PROMPT:
Only the lines from the beginning of the data below through the line containing "modify (λ s, (s.1, Cpu (Z.land" belong in the response, each copied exactly.

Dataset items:
......

(** With one group the shift of the group index is not written for the host, but it
    bounds the other index bits also then: a machine that can be probed gives the host
    a node that can not. *)
Example omitted_shift_stops_host :
  match probe_machine 10 25 with
  | Returns (Ok m, mm) =>
      match ImsicNode.add_host_imsic_node example_info m (host_tree, []) with
      | Returns (Ok tt, (d, _)) =>
          ImsicNode.probe_from (as_host example_info) 6 d no_memory = Returns (Err (ImsicError.InvalidGroupIndexShift 24), no_memory)
      | _ => False
      end
  | _ => False
  end.
Proof. by vm_compute. Qed.
Definition counter_csr (counter_index : Z) : M S E Z :=
  pmu_info ← of_outcome (unwrap_result get);
  of_outcome (unwrap_result (PmuInfo.counter_index_to_csr pmu_info counter_index)).
Definition set_hcounteren_bit (counter_index : Z) : M S E unit :=
  csr ← counter_csr counter_index;
  modify (λ s, (s.1, Cpu (Z.lor (hcounteren s.2) (shl64 1 (wrap64 (csr - CSR_CYCLE)))) (platform s.2))).
Definition clear_hcounteren_bit (counter_index : Z) : M S E unit :=
  csr ← counter_csr counter_index;
  modify (λ s, (s.1, Cpu (Z.land (hcounteren s.2) (not64 (shl64 1 (wrap64 (csr - CSR_CYCLE))))) (platform s.2))).
(** [CSR.hpmcounter] has 32 registers. *)
Definition read_counter_csr (counter_index : Z) : M S E Z :=
  csr ← counter_csr counter_index;
  let i := wrap64 (csr - CSR_CYCLE) in
  if i <? 32 then gets (λ s, hpmcounter i (platform s.2)) else panic.

Definition update_configured_counter (counter_index : Z) (config_flags : ConfigFlags) (event_type : EventType)
  (event_data : Z) : M S E unit :=
  let new_state := CounterState.mk 0 config_flags event_type event_data in
  pmu_info ← lift get;
  lift (map_err (λ _, NotSupported) (PmuInfo.get_counter_info pmu_info counter_index));;
  state ← counter_state counter_index;
  match state with
  | Configured c | Started c =>
      if is_skip_match config_flags then
        if is_auto_start config_flags then
          set_hcounteren_bit counter_index;;
          set_counter_state counter_index (Started c)
        else mret tt
      else err InvalidParam
  | NotConfigured =>
      if negb (is_skip_match config_flags) then
        x ← (if is_auto_start config_flags then set_hcounteren_bit counter_index;; mret (Started new_state)
             else mret (Configured new_state));
        set_counter_state counter_index x
      else err InvalidParam
  | Poisoned _ => err InvalidParam
  end.
Definition update_started_counters (counter_index counter_mask : Z) : M S E unit :=
  l ← of_outcome (CounterMaskIter.items (CounterMaskIter.new counter_index counter_mask));
  for_each l (λ i,
    state ← counter_state i;
    match state with
    | Configured c => set_counter_state i (Started c);; set_hcounteren_bit i
    | _ => mret tt
    end).
Definition update_stopped_counters (counter_index counter_mask : Z) (stop_flags : StopFlags) : M S E unit :=
  l ← of_outcome (CounterMaskIter.items (CounterMaskIter.new counter_index counter_mask));
  for_each l (λ i,
    state ← counter_state i;
    match state with
    | Configured c | Started c =>
        if is_reset_flag stop_flags then
          clear_hcounteren_bit i;;
          set_counter_state i NotConfigured
        else
          c ← match state with
              | Started c => v ← read_counter_csr i; mret (CounterState.with_value v c)
              | _ => mret c
              end;
          set_counter_state i (Configured c)
    | _ => mret tt
    end).
(* ===== verification/VmPmuFacts.v ===== *)
(** * What the PMU calls of a guest do

    The iterator over a counter mask, what discovery finds, the effect of the calls on
    the counters of a vCPU and on the counters that it can read, and context
    switches.  The platform may answer as it likes unless a law says otherwise. *)
From S2P Require Import Prelude Imsic VmPmu.
Open Scope Z_scope.
Import PmuCounterState(NotConfigured, Configured, Started, Poisoned).
Local Notation E := PmuError.t.

Lemma ends_attempt {S A} (m : M S E A) s (Q : result E (result E A) → S → Prop) :
  ends m s (λ r s', Q (Ok r) s') → ends (attempt m) s Q.
Proof. intros (r & s' & Hm & HQ). exists (Ok r), s'. split; [|done]. unfold attempt. by rewrite Hm. Qed.

(** ** The iterator over a mask *)
Definition bits_from (k mask : Z) : list Z := filter (λ i, Z.testbit mask i = true) (seqZ k (64 - k)).
Definition set_bits (mask : Z) : list Z := bits_from 0 mask.
Lemma iconSubtype_matches sub :
  RegExp.matches iconSubtype sub <->
  exists c d, RegExp.line_terminator c = false
           /\ RegExp.line_terminator d = false
           /\ sub = "vnd" ++ String c ("microsoft" ++ String d "icon").
Proof.
  unfold iconSubtype. split.
  - intros H.
    apply RegExpFacts.matches_Cat_inv in H. destruct H as (u1 & v1 & -> & H1 & H).
    apply RegExpFacts.matches_literal in H1. subst u1.
    apply RegExpFacts.matches_Cat_inv in H. destruct H as (u2 & v2 & -> & H2 & H).
    apply RegExpFacts.matches_Dot_inv in H2. destruct H2 as (c & Hc & ->).
    apply RegExpFacts.matches_Cat_inv in H. destruct H as (u3 & v3 & -> & H3 & H).
    apply RegExpFacts.matches_literal in H3. subst u3.
    apply RegExpFacts.matches_Cat_inv in H. destruct H as (u4 & v4 & -> & H4 & H).
    apply RegExpFacts.matches_Dot_inv in H4. destruct H4 as (d & Hd & ->).
    apply RegExpFacts.matches_literal in H. subst v4.
    now exists c, d.
  - intros (c & d & Hc & Hd & ->).
    constructor; [now apply RegExpFacts.matches_literal|].
    change (String c ("microsoft" ++ String d "icon"))
      with (String c "" ++ ("microsoft" ++ (String d "" ++ "icon"))).
    constructor; [now constructor|].
    constructor; [now apply RegExpFacts.matches_literal|].
    constructor; [now constructor | now apply RegExpFacts.matches_literal].
Qed.

Lemma imageTypePattern_matches u :
  RegExp.matches imageTypePattern u <->
  exists sub, u = "image/" ++ sub /\ acceptedSubtype sub.
Proof.
  unfold imageTypePattern, acceptedSubtype.
  rewrite RegExpFacts.matches_Cat_inv. split.
  - intros (u1 & v & -> & H1 & H).
    apply RegExpFacts.matches_literal in H1. subst u1.
    exists v. split; [reflexivity|].
    apply RegExpFacts.matches_alternatives in H. destruct H as (r & Hin & Hr).
    apply in_app_or in Hin. destruct Hin as [Hin | [<- | []]].
    + left. apply in_map_iff in Hin. destruct Hin as (name & <- & Hname).
      apply RegExpFacts.matches_literal in Hr. now subst.
    + right. now apply iconSubtype_matches.
  - intros (sub & -> & H). exists "image/", sub.
    split; [reflexivity|]. split; [now apply RegExpFacts.matches_literal|].
    apply RegExpFacts.matches_alternatives. destruct H as [Hin | H].
    + exists (RegExp.literal sub). split.
      * apply in_or_app. left. now apply in_map.
      * now apply RegExpFacts.matches_literal.
    + exists iconSubtype. split.
      * apply in_or_app. right. now left.
      * now apply iconSubtype_matches.
Qed.

(** What [isValidImageType] decides. *)
Lemma isValidImageType_spec (type : string) :
  isValidImageType type = true <-> containsImageType type.
Proof.
  unfold isValidImageType, containsImageType. rewrite RegExpFacts.test_spec. split.
  - intros (pre & u & post & -> & H).
    apply imageTypePattern_matches in H. destruct H as (sub & -> & Hsub).
    now exists pre, sub, post.
  - intros (pre & sub & post & -> & Hsub).
    exists pre, ("image/" ++ sub), post. split; [reflexivity|].
    apply imageTypePattern_matches. now exists sub.
Qed.

Lemma isValidImageType_false (type : string) :
  isValidImageType type = false <-> ~ containsImageType type.
Proof.
  rewrite <- isValidImageType_spec. destruct (isValidImageType type); split;
    congruence.
Qed.

End LoadImageFacts.

Section LoadImageClaims.
Import LoadImageService.

Local Open Scope float_scope.



(** The branch that renders nothing hands the original on as the
    transformed variant: same object URL, same bitmap, same size. *)
Lemma reuseOriginal_transformed (loadedImage : PartialImage.t) :
  transformed (reuseOriginal loadedImage) = loadedImage.(PartialImage.original)
  /\ original (reuseOriginal loadedImage) = loadedImage.(PartialImage.original).
Proof.
  destruct loadedImage as [[url img sz] tr exif]. split; reflexivity.
Qed.


End LoadImageClaims.

Section LoadImageExamples.
Import LoadImageService.






(** Nor is the match tied to the start of the type: the pattern has no
    anchor, and its dots stand for any character. *)
Lemma inner_image_type_accepted :
  isValidImageType "text/x-image/png" = true
  /\ isValidImageType "image/vnd-microsoft-icon" = true
  /\ isValidImageType "image/avif" = false.
Proof. repeat split; reflexivity. Qed.

End LoadImageExamples.

(* ================================================================== *)
(** * The cropper state: what its methods change *)
(* ================================================================== *)

Section CropperStateFacts.
Import CropperState.

Local Open Scope float_scope.

(** Case analysis on every test a method makes. *)
Ltac each_branch :=
  repeat match goal with
         | |- context [match ?x with _ => _ end] => destruct x
         end.

Lemma setCropperScaledMinSize_frame (this : t) :
  same_inputs (setCropperScaledMinSize this) this
  /\ (setCropperScaledMinSize this).(cropperScaledMaxWidth) = this.(cropperScaledMaxWidth)
  /\ (setCropperScaledMinSize this).(cropperScaledMaxHeight) = this.(cropperScaledMaxHeight).
Proof.
  unfold same_inputs, setCropperScaledMinSize, setCropperScaledMinHeight,
    setCropperScaledMinWidth.
  destruct this as [position [loaded|] ? ? ? ? ? ? ? ?]; simpl;
    each_branch; repeat split; reflexivity.
Qed.

Lemma setCropperScaledMaxSize_frame (this : t) :
  same_inputs (setCropperScaledMaxSize this) this
  /\ (setCropperScaledMaxSize this).(cropperScaledMinWidth) = this.(cropperScaledMinWidth)
  /\ (setCropperScaledMaxSize this).(cropperScaledMinHeight) = this.(cropperScaledMinHeight).
Proof.
  unfold same_inputs, setCropperScaledMaxSize.
  destruct this as [position [loaded|] ? ? ? ? ? ? ? ?]; simpl;
    each_branch; repeat split; reflexivity.
Qed.

(** Both recomputations in a row, as [setOptions] and [setMaxSize] run them. *)
Lemma rescaled_frame (this : t) :
  same_inputs (setCropperScaledMaxSize (setCropperScaledMinSize this)) this.
Proof.
  destruct (setCropperScaledMaxSize_frame (setCropperScaledMinSize this))
    as [(H1 & H2 & H3 & H4 & H5 & H6) _].
  destruct (setCropperScaledMinSize_frame this) as [(G1 & G2 & G3 & G4 & G5 & G6) _].
  unfold same_inputs. repeat split; congruence.
Qed.

(** [validateOptions] throws exactly on a truthy [maintainAspectRatio]
    with a falsy [aspectRatio]: [0], [NaN] or [undefined]. *)
Lemma validateOptions_spec (this : t) :
  (validateOptions this = Some ConfigurationError <->
     truthy this.(options).(Options.maintainAspectRatio) = true
     /\ truthy this.(options).(Options.aspectRatio) = false)
  /\ (validateOptions this = None <->
     ~ (truthy this.(options).(Options.maintainAspectRatio) = true
        /\ truthy this.(options).(Options.aspectRatio) = false)).
Proof.
  unfold validateOptions.
  destruct (truthy this.(options).(Options.maintainAspectRatio));
    destruct (truthy this.(options).(Options.aspectRatio)); simpl;
    intuition congruence.
Qed.

(** A number below zero is truthy. *)
Lemma negative_truthy (x : number) : (x <? 0) = true -> truthy x = true.
Proof.
  intros H. unfold truthy, number_ToBoolean.
  destruct (ltb_not_nan H) as [-> _].
  rewrite ltb_spec in H. rewrite eqb_spec. unfold SFltb in H. unfold SFeqb.
  destruct (SFcompare (Prim2SF x) (Prim2SF 0)) as [[]|]; try discriminate.
  reflexivity.
Qed.

End CropperStateFacts.

Section SetOptionsClaims.
Import CropperState.

Local Open Scope float_scope.

(** Lines 72 to 92 of [setOptions] never write the options, the image or
    [maxSize]. *)
Lemma recompute_frame (partial : PartialOptions) (this : t) :
  (fst (recompute partial this)).(options) = this.(options)
  /\ (fst (recompute partial this)).(loadedImage) = this.(loadedImage)
  /\ (fst (recompute partial this)).(maxSize) = this.(maxSize).
Proof.
  destruct (rescaled_frame this) as (R1 & R2 & R3 & R4 & R5 & R6).
  destruct (setCropperScaledMinSize_frame this) as [(M1 & M2 & M3 & M4 & M5 & M6) _].
  destruct (setCropperScaledMaxSize_frame this) as [(X1 & X2 & X3 & X4 & X5 & X6) _].
  destruct (setCropperScaledMaxSize_frame (setCropperScaledMinSize this))
    as [(Y1 & Y2 & Y3 & Y4 & Y5 & Y6) _].
  unfold recompute.
  repeat match goal with
         | |- context [if ?b then _ else _] => destruct b
         end; simpl; repeat split; congruence.
Qed.

(** Two numbers that compare unequal are different values. *)
Lemma number_neq (a b : number) :
  (a =? b) = false -> is_nan a = false -> a <> b.
Proof.
  intros H Ha ->. unfold is_nan in Ha. rewrite H in Ha. discriminate.
Qed.

(** C3, as the code has it.  When the merged options have
    [maintainAspectRatio] truthy and [aspectRatio] zero, [NaN] or absent,
    [setOptions] throws the configuration error after the merge: the
    options are the merged ones, while the cropper position, [maxSize], the
    image and the four scaled sizes are as before the call. *)
Theorem setOptions_throws_after_merge
    (checkCropperPosition : Clamp) (partial : PartialOptions) (this : t) :
  let merged := merge this.(options) partial in
  truthy merged.(Options.maintainAspectRatio) = true ->
  truthy merged.(Options.aspectRatio) = false ->
  exists after,
    setOptions checkCropperPosition partial this = Throw ConfigurationError after
    /\ after.(options) = merged
    /\ after.(cropper) = this.(cropper)
    /\ after.(maxSize) = this.(maxSize)
    /\ after.(loadedImage) = this.(loadedImage)
    /\ after.(cropperScaledMinWidth) = this.(cropperScaledMinWidth)
    /\ after.(cropperScaledMinHeight) = this.(cropperScaledMinHeight)
    /\ after.(cropperScaledMaxWidth) = this.(cropperScaledMaxWidth)
    /\ after.(cropperScaledMaxHeight) = this.(cropperScaledMaxHeight).
Proof.
  intros merged Hmaintain Hratio.
  exists (set_options merged this). split; [|repeat split; reflexivity].
  unfold setOptions. fold merged.
  destruct (validateOptions_spec (set_options merged this)) as [[_ Hthrow] _].
  rewrite Hthrow; [reflexivity|]. simpl. now split.
Qed.

(** C4, where the code parts from its own error message.  A strictly
    negative [aspectRatio] with [maintainAspectRatio] on passes
    [validateOptions]: [setOptions] returns and keeps the merged options. *)
Theorem setOptions_accepts_negative_aspectRatio
    (checkCropperPosition : Clamp) (partial : PartialOptions) (this : t)
    (ar : number) :
  let merged := merge this.(options) partial in
  truthy merged.(Options.maintainAspectRatio) = true ->
  merged.(Options.aspectRatio) = Some ar ->
  (ar <? 0) = true ->
  exists after,
    setOptions checkCropperPosition partial this = Normal after
    /\ after.(options) = merged.
Proof.
  intros merged Hmaintain Hratio Hneg.
  unfold setOptions. fold merged.
  destruct (validateOptions_spec (set_options merged this)) as [_ [_ Hpass]].
  rewrite Hpass.
  - destruct (negb (truthy (imageComplete (set_options merged this)))).
    + eexists. split; reflexivity.
    + destruct (recompute_frame partial (set_options merged this)) as (Ho & _ & _).
      destruct (recompute partial (set_options merged this)) as [next changed].
      simpl in Ho. destruct changed; eexists; (split; [reflexivity | exact Ho]).
  - intros [_ Hfalsy]. cbn [set_options options] in Hfalsy.
    rewrite Hratio in Hfalsy.
    change (truthy ar = false) in Hfalsy.
    rewrite (negative_truthy Hneg) in Hfalsy. discriminate.
Qed.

......

RESULT:
(** With one group the shift of the group index is not written for the host, but it
    bounds the other index bits also then: a machine that can be probed gives the host
    a node that can not. *)
Example omitted_shift_stops_host :
  match probe_machine 10 25 with
  | Returns (Ok m, mm) =>
      match ImsicNode.add_host_imsic_node example_info m (host_tree, []) with
      | Returns (Ok tt, (d, _)) =>
          ImsicNode.probe_from (as_host example_info) 6 d no_memory = Returns (Err (ImsicError.InvalidGroupIndexShift 24), no_memory)
      | _ => False
      end
  | _ => False
  end.
Proof. by vm_compute. Qed.
Definition counter_csr (counter_index : Z) : M S E Z :=
  pmu_info ← of_outcome (unwrap_result get);
  of_outcome (unwrap_result (PmuInfo.counter_index_to_csr pmu_info counter_index)).
Definition set_hcounteren_bit (counter_index : Z) : M S E unit :=
  csr ← counter_csr counter_index;
  modify (λ s, (s.1, Cpu (Z.lor (hcounteren s.2) (shl64 1 (wrap64 (csr - CSR_CYCLE)))) (platform s.2))).
Definition clear_hcounteren_bit (counter_index : Z) : M S E unit :=
  csr ← counter_csr counter_index;
  modify (λ s, (s.1, Cpu (Z.land (hcounteren s.2) (not64 (shl64 1 (wrap64 (csr - CSR_CYCLE))))) (platform s.2))).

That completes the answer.